After working as deputy chief legal counsel under former Gov. William Weld, Kafker went to work at the Massachusetts Port Authority, where he was chief legal counsel before Gov. Paul Cellucci put him on the state's second highest court in 2001. Early in his career, Kafker, a graduate of Amherst College and the University of Chicago Law School, clerked for U.S. District Court Judge Mark Wolf.

Baker introduced Kafker Monday as a "distinguished and highly experienced jurist" and referenced their time together in the Weld administration, where Baker served as health and human services secretary.

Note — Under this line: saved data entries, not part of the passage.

(* ===== verification/KeyboardRace.v ===== *)
(** The keyboard queue between two instructions: scancode_queue_pop
    (src/src/lobo/hal/keyboard.cpp) when keyboard interrupts arrive inside it.
    The thread that reads the queue runs with interrupts on and the queue has
    no lock; [Keyboard] describes the interrupts that come between calls.

    The handler itself runs with interrupts off, so interrupts come between the
    accesses of the function to the queue and to scancode_queue_sz, and this is
    where they are described: before the size is tested, before the first
    element is read, before the size is read for the move, before each byte
    that [memmove] copies and behind the last, before the size is read for the
    clearing store and between that and the store, before the size is read for
    the decrement and between that and the store of the new one, and after it.
    (An interrupt between the load and the store of one copied byte writes
    behind all bytes that are copied, and is as one before the load.)

    The move's size may be that of the test and the decrement's that of the
    clearing store, kept in a register: the source allows it, [memmove] is a
    call and rules it out between the two pairs.  [build] says which, and the
    theorem is about all four.  No other thread takes from the queue
    meanwhile. *)

From S2P Require Import Prelude Memory Lobo KernelBitset Keyboard.
Local Open Scope Z_scope.
Local Open Scope mach_scope.

(** The scancodes that arrive, by the place; [in_copy] lists those before each
    byte that is copied. *)
Record arrivals := Arrivals {
  at_entry : list Z;
  at_read : list Z;
  at_move : list Z;
  in_copy : list (list Z);
  at_clear : list Z;
  in_clear : list Z;
  at_decrement : list Z;
  in_decrement : list Z;
  at_return : list Z;
}.
Definition no_arrivals : arrivals := Arrivals [] [] [] [] [] [] [] [] [].

(** Which sizes the compiled function keeps in a register. *)
Record build := Build { reuse_move : bool; reuse_decrement : bool }.
(* ===== verification/Debugger.v ===== *)
(** The kernel debugger (src/src/lobo/debug/kernel_debugger.cpp): its line
    editor, its commands and the loop that reads and runs them.

    The debugger polls the keyboard; the scancodes that arrive are an argument:
    before the n-th poll the keyboard interrupt delivers the n-th list of
    [arrivals].  A run whose arrivals are used up is [OutOfFuel]. *)

From S2P Require Import Prelude Memory Lobo KernelBitset Pmm KernelHeap KernelList Scheduler Keyboard KernelLog.
Local Open Scope Z_scope.
Local Open Scope mach_scope.

(** ** The line editor *)

(** [char input_buffer[100]], a memory of its own addressed by index. *)
Definition buffer_store (buf : mem) (i c : Z) : ST kstate mem :=
  when (negb ((0 <=? i) && (i <? 100))) (stop_with (Fault "input_buffer[input_index]")) ;;
  mret (mput buf i (u8 c)).

Fixpoint input_loop (arrivals : list (list Z)) (input_buffer : mem) (input_index : Z) : ST kstate (mem * list (list Z)) :=
  match arrivals with
  | [] => stop_with OutOfFuel
  | codes :: arrivals' =>
      forM codes ps2_on_interrupt ;;
      c ← getchar_async;
      if c =? 10 then kwrite_char c ;; mret (input_buffer, arrivals')
      else if c =? 8 then
        kwrite_char 8 ;;
        buf ← buffer_store input_buffer input_index 0;
        input_loop arrivals' buf (if input_index - 1 <? 0 then 0 else input_index - 1)
      else if c =? 0 then input_loop arrivals' input_buffer input_index
      else
        let i := if 98 <? input_index then 98 else input_index in
        buf ← buffer_store input_buffer i c;
        kwrite_char c ;;
        input_loop arrivals' buf (i + 1)
  end.

(** [strcmp(input_buffer, cmd) == 0], with the literal behind the buffer. *)
Definition buffer_is (buf : mem) (cmd : string) : ST kstate bool :=
  match strcmp 101 (poke buf 128 (literal cmd)) 0 128 with
  | Some r => mret (r =? 0)
  | None => stop_with (Fault "input_buffer is not terminated")
  end.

"There were many very late nights spent in this building with Scott and various members of the Legislature working our way through a variety of things and while some of us — well, let's just suffice it that some of us ended up with beatdowns that left marks, Scott was never one of them," Baker said.

Supreme Judicial Court Justice David Lowy also worked in Weld's legal office as did Robert Cordy, who served on the Supreme Judicial Court for more than 15 years before departing last year to work at McDermott, Will & Emery. Cordy left the court at 67, three years before the mandatory retirement age.

At a hearing in March, Kafker described former Appeals Court Judge Elspeth "Ellie" Cypher as his "most trusted advisor." Cypher was subsequently confirmed by the council to serve on the SJC.

In July 2015, Councilor Robert Jubinville cast the lone dissenting vote aftern Kafker's nomination, telling the News Service after the meeting that he was disappointed by Kafker's admission during his confirmation hearing that he knows little about drug addiction. Jubinville was at the press conference Monday where Baker announced his nomination.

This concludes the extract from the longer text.